Meditativa e monocromática em tons de osso e madeira polida, a casa é cuidadosamente, mas esparsamente decorada com objetos que Schmidt colecionou do Peru, México, Etiópia e Amazônia, justapostos a obras de arte contemporâneas e peças icônicas de móveis de meados do século. Na sala de jantar, um tronco chanfrado do Mali – outrora uma escada externa para uma casa de aldeia – divide espaço com um conjunto de seis cadeiras de jantar Carlo Hauner da década de 1950 e uma obra de 2020 do vizinho de Schmidt, o artista visual Mano Penalva, que desce uma cascata parede próxima em camadas de contas de madeira usadas para, entre outras coisas, capas de assento de motoristas de táxi. Na sala adjacente, os componentes desmontados de um moinho de grãos da era colonial de Minas Gerais tornaram-se uma série de totens de madeira, concluindo no bem mais valioso de Schmidt, uma cadeira de madeira projetada pelo arquiteto e designer industrial ítalo-brasileiro. Lina Bo Bardi para o SESC Pompéia de São Paulo (uma adaptação, concluída em 1976, de uma fábrica pré-existente que agora é um centro cultural).

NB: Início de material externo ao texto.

(** * ttcli: option strategy construction (src/ttcli/option.py, src/ttcli/utils.py)

    A shallow embedding of the quote/greeks aggregation loops, the delta
    selection scan, the combo pricing, the leg construction and the
    parameter validation of the [call], [put] and [strangle] commands,
    together with [choose_expiration] and [is_monthly].

    Conventions.
    - [Decimal] values are rationals ([Q]).  The arithmetic on quotes
      (the sums and differences of bids and asks and the division by
      [Decimal(2)]) is that of the default context of Python's [decimal]:
      the exact result rounded to 28 significant digits, ties to even,
      with the trapped [Overflow] ([Py.context]).  The deviation of a
      delta, the strike plus or minus the width and the figures of the
      order review are computed exactly; they round only on operands of
      more than 26 digits.  Equality of prices is [Qeq] ([==]).
    - The configuration is a [ConfigParser] as read from the file; an
      option is read as [SectionProxy.get] reads it, the [DEFAULT]
      section standing in for a missing option and the value going
      through [BasicInterpolation].
    - A Python [dict] is an insertion-ordered association list: assigning
      to an existing key keeps the key's position, a new key goes last.
    - Console output, prompts and network calls are recorded in a trace
      of [Effect]s; failures are Python exceptions ([exn]).
    - The streamer's [listen] generator never ends in live operation; a
      stream given as a finite list that runs out before the loop returns
      stands for a feed that has not delivered yet ([Blocked]). *)

From Stdlib Require Import ZArith QArith Qabs Qround Lqa List String Bool Lia.
From Stdlib Require Import Permutation Sorted.
Import ListNotations.
Open Scope Z_scope.
(** C2: with [noGfm: 'table'] no GFM extension is enabled. The outer test
    [!options?.noGfm] is false for the string ['table'], so the branch that
    would install strikethrough and task lists is never reached and the
    engine is configured exactly as with [noGfm: true]:
    [<article><del>gone</del></article>] renders as ["gone"], while with
    [noGfm: false] it renders as ["~gone~"]. *)
Theorem noGfm_table_enables_nothing :
  (forall env ri d rules k,
     newConverter env
       (Some {| retainImages := ri; noGfm := Some NoGfmTable;
                imgDataUrlToObjectUrl := d; customRules := rules; customKeep := k |}) =
     newConverter env
       (Some {| retainImages := ri; noGfm := Some (NoGfmBool true);
                imgDataUrlToObjectUrl := d; customRules := rules; customKeep := k |})) /\
  convert (options None (Some NoGfmTable) None) del_html = Ok (head_only ++ js "gone") /\
  convert (options None (Some (NoGfmBool true)) None) del_html = Ok (head_only ++ js "gone") /\
  convert (options None (Some (NoGfmBool false)) None) del_html = Ok (head_only ++ js "~gone~").
Proof.
  split; [reflexivity|]. repeat split; vm_compute; reflexivity.
Qed.

End ConfigClaims.

(* ================================================================== *)
(** * Claims about urlToMarkdown *)
(* ================================================================== *)

Module FetchClaims.
Import Examples.

(** C9, counterexample: a fetch that fails with a value that is not an
    [Error] (here the string ["boom"]) is raised again as it is; the
    failure carries no ["Failed to fetch URL:"] context. *)
Lemma non_error_failure_is_not_wrapped :
  axios_get exampleEnv odd_url = Rejected (NonError (js "boom")) /\
  fst (urlToMarkdown exampleEnv (newConverter exampleEnv None) odd_url 0) =
    Throw (NonError (js "boom")) /\
  (forall message,
     fst (urlToMarkdown exampleEnv (newConverter exampleEnv None) odd_url 0) <>
     Throw (wrapped message)).
Proof.
  repeat split; try reflexivity. intros message H. vm_compute in H. discriminate.
Qed.

(** C9, amended: when the fetch fails with an [Error] instance, the
    operation raises a new [Error] whose message is ["Failed to fetch
    URL: "] followed by the message of the original failure; and whatever
    the fetch fails with, the operation raises (it returns no output). *)
Theorem fetch_error_is_wrapped env svc url w e :
  axios_get env url = Rejected e ->
  (forall name message,
     e = ErrorObj name message ->
     fst (urlToMarkdown env svc url w) = Throw (wrapped message)) /\
  (exists t, fst (urlToMarkdown env svc url w) = Throw t).
Proof.
  intros H. unfold urlToMarkdown. rewrite H. split.
  - intros name message ->. reflexivity.
  - destruct e; eexists; reflexivity.
Qed.

Lemma fetch_error_is_wrapped_witness :
  fst (urlToMarkdown exampleEnv (newConverter exampleEnv None) failing_url 0) =
  Throw (wrapped (js "Network Error")).
Proof.
  exact (proj1 (fetch_error_is_wrapped exampleEnv (newConverter exampleEnv None)
                  failing_url 0 (ErrorObj (js "AxiosError") (js "Network Error"))
                  eq_refl)
               (js "AxiosError") (js "Network Error") eq_refl).
Defined.

(** C10: a value that is not an [Error], thrown by the fetch or by the
    conversion of the fetched page, is raised again unchanged. *)
Theorem non_error_is_rethrown env svc url w v :
  (axios_get env url = Rejected (NonError v) ->
   fst (urlToMarkdown env svc url w) = Throw (NonError v)) /\
  (forall data,
     axios_get env url = Resolved data ->
     fst (htmlToMarkdown env svc data (Some url) w) = Throw (NonError v) ->
     fst (urlToMarkdown env svc url w) = Throw (NonError v)).
Proof.
  unfold urlToMarkdown. split.
  - intros ->. reflexivity.
  - intros data -> H.
    destruct (htmlToMarkdown env svc data (Some url) w) as [[out|t] w'];
      simpl in *; [discriminate|]. now inversion H.
Qed.

Lemma non_error_is_rethrown_witness :
  fst (urlToMarkdown exampleEnv (newConverter exampleEnv None) odd_url 0) =
  Throw (NonError (js "boom")).
Proof.
  exact (proj1 (non_error_is_rethrown exampleEnv (newConverter exampleEnv None)
                  odd_url 0 (js "boom")) eq_refl).
Defined.

End FetchClaims.

(* ================================================================== *)
(** * Claims about the output format *)
(* ================================================================== *)

Module FormatClaims.
Import Examples.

Da mó de gerações que Schmidt trouxe do México às delicadas pinturas de utensílios domésticos (uma luminária de chão; uma cadeira) em porcelanatos esculpidos recebidos quando ela trocou obras com a paulistana Brisa Noronha, os objetos falam ao interesse de Schmidt em “ancestralidade e trabalho”, diz ela. Ao celebrar as falhas – como os cacos de um vaso de barro quebrado espalhados pela mesa da sala de jantar – Schmidt fecha a brecha entre cidade e país, entre tecnologias novas e antigas, entre artistas que são nomeados e aqueles cujos nomes nunca saberemos. “A arquitetura é sobre a vida”, diz ela. As rachaduras não são um sinal de declínio, mas de progresso.